Please disable your Ad Blocker to better interact with this website.

Should an American citizen have the right to stand their ground when confronted with danger or are they obligated to flee and give the criminal power over them? That’s been a subject of hot debate between liberals and conservatives.

Let me put it another way. If you were walking on a sidewalk with your spouse and an armed man approached you and demanded your wallet, purse, watch, phone and jewelry, what would you do. If you were a permitted concealed weapon carrier, would you have the right to pull your weapon and defend yourself or would you turn over everything to the criminal or would you run in hopes of not being shot in the back or followed?

What if you were talking to someone on a sidewalk and they pulled a knife or gun on you and threatened your life, or started hitting you? Would you fight back, shoot them with your legal concealed carry gun or try to run away, hoping they won’t follow you or shoot you in the back?

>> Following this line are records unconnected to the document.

(** X14.  When the detector returns at least one vehicle box, the verified
    space is occupied, its vehicle type is the class of a vehicle box of
    maximal score, its confidence is that score times 1.2 (hence above
    0.72) and its heatmap score is 1. *)
Theorem mergeVerdict_takes_best_vehicle_box :
  forall (space : ParkingSpace) (predictions : list Prediction)
         (feats : list Classification),
    existsb isVehiclePrediction predictions = true ->
    let out := mergeVerdict space predictions feats in
    exists best : Prediction,
      In best predictions /\ isVehiclePrediction best = true /\
      (forall q, In q predictions -> isVehiclePrediction q = true ->
                 score q <= score best) /\
      isOccupied out = true /\
      vehicleType out = Some (class best) /\
      confidence out = score best * CONFIG.CONFIDENCE_BOOST /\
      0.72 < confidence out /\
      heatmapScore (features out) = 1.
Proof.
  intros space predictions feats Hex out. subst out. unfold mergeVerdict.
  destruct (filter isVehiclePrediction predictions) as [|p ps] eqn:E.
  - rewrite (filter_nil_existsb _ _ E) in Hex. discriminate.
  - destruct (best_prediction ps p) as [Hin Hmax].
    rewrite <- E in Hin. apply filter_In in Hin. destruct Hin as [Hin Hveh].
    exists (bestPredictionOf p ps). cbn.
    split; [exact Hin|]. split; [exact Hveh|]. split.
    + intros q Hq Hv. apply Hmax. rewrite <- E. now apply filter_In.
    + repeat split.
      apply isVehiclePrediction_spec in Hveh. destruct Hveh as [Hs _].
      unfold CONFIG.CONFIDENCE_BOOST. lra.
Qed.

(** X15.  When the detector returns no vehicle box but the classifier a
    vehicle feature, the verified space is occupied, its vehicle type is the
    part before the first comma of the class name of a classification of
    maximal probability (taken over all classifications, vehicle or not),
    and its confidence is that probability times 1.2, hence above 0.6. *)
Theorem mergeVerdict_falls_back_to_classifier :
  forall (space : ParkingSpace) (predictions : list Prediction)
         (feats : list Classification),
    existsb isVehiclePrediction predictions = false ->
    existsb isVehicleFeature feats = true ->
    let out := mergeVerdict space predictions feats in
    exists best : Classification,
      In best feats /\
      (forall q, In q feats -> probability q <= probability best) /\
      isOccupied out = true /\
      vehicleType out = Some (JS.beforeComma (className best)) /\
      JS.includes (JS.beforeComma (className best)) "," = false /\
      confidence out = probability best * CONFIG.CONFIDENCE_BOOST /\
      0.6 < confidence out.
Proof.
  intros space predictions feats Hno Hex out. subst out. unfold mergeVerdict.
  destruct (filter isVehiclePrediction predictions) as [|p ps] eqn:E.
  - destruct feats as [|f fs]; [discriminate|]. rewrite Hex.
    destruct (best_feature fs f) as [Hin Hmax].
    exists (bestFeatureOf f fs). cbn.
    split; [exact Hin|]. split; [exact Hmax|].
    split; [reflexivity|]. split; [reflexivity|].
    split; [apply beforeComma_splits|]. split; [reflexivity|].
    apply existsb_exists in Hex. destruct Hex as (v & Hv & Hveh).
    unfold isVehicleFeature in Hveh. apply andb_true_iff in Hveh.
    destruct Hveh as [_ Hp]. apply gt_true_iff in Hp.
    pose proof (Hmax v Hv). unfold CONFIG.CONFIDENCE_BOOST. lra.
  - rewrite (filter_cons_existsb _ _ _ _ E) in Hno. discriminate.
Qed.
(** ** The options of the crop multiselect (lines 22 to 26) *)

(** [entry.split(sep)] for a separator of one character. *)
Fixpoint split (sep : ascii) (l : list ascii) : list (list ascii) :=
  match l with
  | [] => [[]]
  | c :: l' =>
      if bool_decide (c = sep) then [] :: split sep l'
      else match split sep l' with
           | w :: ws => (c :: w) :: ws
           | [] => [[c]]
           end
  end.

Definition cash_crops (table : list row) : gset string :=
  fold_left
    (fun crops entry =>
       fold_left (fun crops crop => crops ∪ {[ Py.strip (Py.text crop) ]})
         (split ","%char (Py.chars entry)) crops)
    (map target_cash_crops table) ∅.

Definition cash_crop_options (table : list row) : list string :=
  merge_sort String.le (elements (cash_crops table)).

(** ** Case-insensitive substring search, as the specification words it *)

(** [starts_with_ci name field]: [field] begins with [name], modulo case. *)
Fixpoint starts_with_ci (name field : list ascii) : bool :=
  match name, field with
  | [], _ => true
  | c :: name', d :: field' =>
      bool_decide (Py.lower d = Py.lower c) && starts_with_ci name' field'
  | _ :: _, [] => false
  end.

(** [find_ci name field]: [name] occurs in [field] at some position, modulo
    case. *)
Fixpoint find_ci (name field : list ascii) : bool :=
  starts_with_ci name field ||
  match field with
  | [] => false
  | _ :: field' => find_ci name field'
  end.

(** The field contains at least one of the crop names. *)
Definition contains_any (names : list string) (field : string) : bool :=
  existsb (fun name => find_ci (Py.chars name) (Py.chars field)) names.

(** A name without any special character of [re]. *)
Definition plain (name : string) : Prop :=
  Forall (fun c => Re.is_special c = false) (Py.chars name).

(** The record passes every selected goal. *)
Definition all_yes (selected_goals : list goal) (r : row) : bool :=
  forallb (fun g => is_yes (flag r g)) selected_goals.

#[global] Instance plain_dec name : Decision (plain name).
Proof. unfold plain. apply _. Defined.

(** ** The pattern of plain names *)

(** The sequence of literals read after [cur]. *)
Definition literals (cur : Re.regex) (w : list ascii) : Re.regex :=
  fold_left (fun r c => Re.Cat r (Re.Literal c)) w cur.

(** The alternation of the names that follow the alternatives [alts]. *)
Fixpoint branches (alts : option Re.regex) (name : list ascii) (names : list (list ascii))
    : Re.regex :=
  match names with
  | [] => Re.add_branch alts (literals Re.Empty name)
  | name' :: names' =>
      branches (Some (Re.add_branch alts (literals Re.Empty name))) name' names'
  end.

(** What the alternatives closed so far match at the start of [s]. *)
Definition matches_at_alts (alts : option Re.regex) (s : list ascii) : bool :=
  match alts with
  | Some a => Re.matches_at a s
  | None => false
  end.

(** ** Predicates on runs *)

(** [allocates s s']: from [s] to [s'] objects were added to the store and
    nothing else changed. *)
Definition allocates (s s' : state) : Prop :=
  objects s `prefix_of` objects s' ∧
  session_state s' = session_state s ∧ page s' = page s ∧ sent s' = sent s.

(** [grows m]: whatever [m] does, the objects of the store stay in place. *)
Definition grows {E A} (m : M E A) : Prop :=
  ∀ s, match m s with
       | Returns _ s' | Raises _ s' => objects s `prefix_of` objects s'
       end.

(** The state in which a run reaches the first button: the table is
    loaded, the banner, the image and the heading are on the page, and
    ["ai_response"] is in the session state (lines 13 to 75). *)
Definition ready (csv : list row) (s : state) : state :=
  {| objects := objects s ++ [Frame csv];
     session_state :=
       match session_state s !! "ai_response" with
       | Some _ => session_state s
       | None => <["ai_response" := ""]> (session_state s)
       end;
     page := page s ++ [Markdown banner; Image "Cover crop image.png"; Markdown heading];
     sent := sent s |}.

(** [changes n s s']: from [s] to [s'] the page and the requests sent were
    only extended, by at most [n] requests, and the session state changed at
    most under ["ai_response"], which was not removed. *)
Definition changes (n : nat) (s s' : state) : Prop :=
  page s `prefix_of` page s' ∧ sent s `prefix_of` sent s' ∧
  length (sent s') ≤ length (sent s) + n ∧
  (∀ k, k ≠ "ai_response" → session_state s' !! k = session_state s !! k) ∧
  (is_Some (session_state s !! "ai_response") →
   is_Some (session_state s' !! "ai_response")).

Create HintDb store.

(** ** Sample data *)

Definition example_row (name crops soil weed : string) : row :=
  {| cover_crop := Str name;
     cashcrop_compatibility := Str "No"; erosion_fighter := Str "No";
     good_grazing := Str "No"; grain_harvest := Str "No";
     lasting_residue := Str "No"; mechanical_forage := NaN;
     nitrogen_source := Str "No"; quick_growth := Str "yes";
     soil_builder := Str soil; weed_fighter := Str weed;
     target_cash_crops := crops;
     planting_months := Str "Sep-Oct"; termination_months := Str "Apr-May";
     seed_cost_per_acre := Str "25"; termination_cost_per_acre := Str "12";
     notes := NaN |}.

Definition rye : row := example_row "Cereal Rye" "Corn, Soybeans" "Yes" "Yes".
Definition clover : row := example_row "Crimson Clover" "Corn (sweet), Wheat" "Yes" "No".
Definition radish : row := example_row "Oilseed Radish" "sorghum, WHEAT" "No" "Yes".

(** A service that is out of quota, and a [re] that rejects every pattern
    outside the fragment. *)
Definition example_external : External :=
  {| to_csv := fun rows => Py.str_nat (length rows);
     repr := fun text => text;
     completions_create := fun _ _ => Fault "rate limit exceeded";
     re_other := fun _ => None;
     compiles_empty_series := true |}.

(** A service that answers with two choices, and one whose response has
    no choice. *)
Definition example_advisor : External :=
  {| to_csv := fun rows => Py.str_nat (length rows);
     repr := fun text => text;
     completions_create := fun _ _ =>
       Completion ["Based on your farming goals, we recommend Cereal Rye."; "Crimson Clover"];
     re_other := fun _ => None;
     compiles_empty_series := false |}.

Definition example_silent : External :=
  {| to_csv := fun rows => Py.str_nat (length rows);
     repr := fun text => text;
     completions_create := fun _ _ => Completion [];
     re_other := fun _ => None;
     compiles_empty_series := false |}.

(** The start of a session, and a session that holds a text. *)
Definition fresh_state : state :=
  {| objects := []; session_state := ∅; page := []; sent := [] |}.

Definition spoken_state : state :=
  {| objects := []; session_state := {[ "ai_response" := "Plant cereal rye." ]};
     page := []; sent := [] |}.

Definition example_state : state :=
  {| objects := [Frame [rye; clover; radish]]; session_state := {[ "ai_response" := "" ]};
     page := []; sent := [] |}.

(** * Proofs *)

(** ** Text *)

Lemma chars_text l : Py.chars (Py.text l) = l.
Proof. apply list_ascii_of_string_of_list_ascii. Qed.

Lemma text_chars s : Py.text (Py.chars s) = s.
Proof. apply string_of_list_ascii_of_string. Qed.

Lemma chars_append s t : Py.chars (s +:+ t) = Py.chars s ++ Py.chars t.
Proof. induction s as [|c s IH]; simpl; [done | by rewrite <- IH]. Qed.

Lemma chars_join sep name names :
  Py.chars (Py.join sep (name :: names)) =
  Py.chars name ++
  match names with
  | [] => []
  | _ :: _ => Py.chars sep ++ Py.chars (Py.join sep names)
  end.
Proof.
  unfold Py.join. destruct names as [|n ns]; simpl.
  - by rewrite app_nil_r.
  - by rewrite !chars_append.
Qed.

Lemma lstrip_suffix l : Py.lstrip l `suffix_of` l.
Proof.
  induction l as [|c l IH]; simpl; [done |].
  destruct (Py.isspace c); [by apply suffix_cons_r | done].
Qed.

Lemma rstrip_prefix l : Py.rstrip l `prefix_of` l.
Proof.
  induction l as [|c l IH]; simpl; [done |].
  destruct (Py.rstrip l) as [|d r] eqn:Hr.
  - destruct (Py.isspace c); [apply prefix_nil | apply prefix_cons, prefix_nil].
  - by apply prefix_cons.
Qed.

(** Stripping only removes characters at the two ends. *)
Lemma strip_infix s : ∃ pre post, Py.chars s = pre ++ Py.chars (Py.strip s) ++ post.
Proof.
  unfold Py.strip. rewrite chars_text.
  destruct (lstrip_suffix (Py.chars s)) as [pre Hpre].
  destruct (rstrip_prefix (Py.lstrip (Py.chars s))) as [post Hpost].
  exists pre, post. by rewrite <- Hpost.
Qed.

Lemma plain_strip s : plain s → plain (Py.strip s).
Proof.
  unfold plain. intros Hs. destruct (strip_infix s) as (pre & post & Heq).
  rewrite Heq in Hs. apply Forall_app in Hs as [_ Hs].
  by apply Forall_app in Hs as [Hs _].
Qed.

Lemma plain_char c :
  Re.is_special c = false →
  c ≠ "("%char ∧ c ≠ ")"%char ∧ c ≠ "|"%char ∧ c ≠ "."%char.
Proof. intros Hc. repeat split; intros ->; vm_compute in Hc; discriminate. Qed.

Lemma parse_literals w rest alts cur stack :
  Forall (fun c => Re.is_special c = false) w →
  Re.parse (w ++ rest) (alts, cur) stack = Re.parse rest (alts, literals cur w) stack.
Proof.
  intros Hw. revert cur. induction Hw as [|c w Hc Hw IH]; intros cur; [done |].
  destruct (plain_char c Hc) as (H1 & H2 & H3 & H4). simpl.
  rewrite !bool_decide_eq_false_2, Hc by done. apply IH.
Qed.

Lemma parse_join names name alts :
  plain name → Forall plain names →
  Re.parse (Py.chars (Py.join "|" (name :: names))) (alts, Re.Empty) [] =
  Re.Compiled (branches alts (Py.chars name) (map Py.chars names)).
Proof.
  intros Hname Hnames. revert name alts Hname.
  induction Hnames as [|name' names Hname' Hnames IH]; intros name alts Hname;
    rewrite chars_join.
  - rewrite parse_literals by done. done.
  - rewrite parse_literals by done. simpl Py.chars at 1. cbn [app Re.parse].
    rewrite bool_decide_eq_false_2, bool_decide_eq_false_2, bool_decide_eq_true_2 by done.
    rewrite IH by done. done.
Qed.

(** ** What the pattern of plain names matches *)

Lemma existsb_pointwise {A} (f g : A → bool) l :
  (∀ x, f x = g x) → existsb f l = existsb g l.
Proof. intros Hfg. induction l as [|x l IH]; simpl; [done |]. by rewrite Hfg, IH. Qed.

Lemma forallb_pointwise {A} (f g : A → bool) l :
  (∀ x, f x = g x) → forallb f l = forallb g l.
Proof. intros Hfg. induction l as [|x l IH]; simpl; [done |]. by rewrite Hfg, IH. Qed.

Lemma existsb_flat_map {A B} (f : B → bool) (g : A → list B) l :
  existsb f (flat_map g l) = existsb (fun x => existsb f (g x)) l.
Proof. induction l as [|x l IH]; simpl; [done |]. by rewrite existsb_app, IH. Qed.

Some states have addressed these issues with ‘stand your ground’ laws and some states, run by Democrats believe that ‘stand your ground’ laws are wrong and you should try to flee at all cost and not defend yourself.

Florida is a state with a ‘stand your ground’ law, but that law was legally challenged after the incident with George Zimmerman and Trayvon Martin. Zimmerman stopped Martin to ask what he was doing in a certain neighborhood at the late hour of night when Martin attacked him. At one point in the confrontation, Martin was slamming Zimmerman’s head against the concrete. Zimmerman believed his life was in danger so he pulled his gun and shot Martin, killing him.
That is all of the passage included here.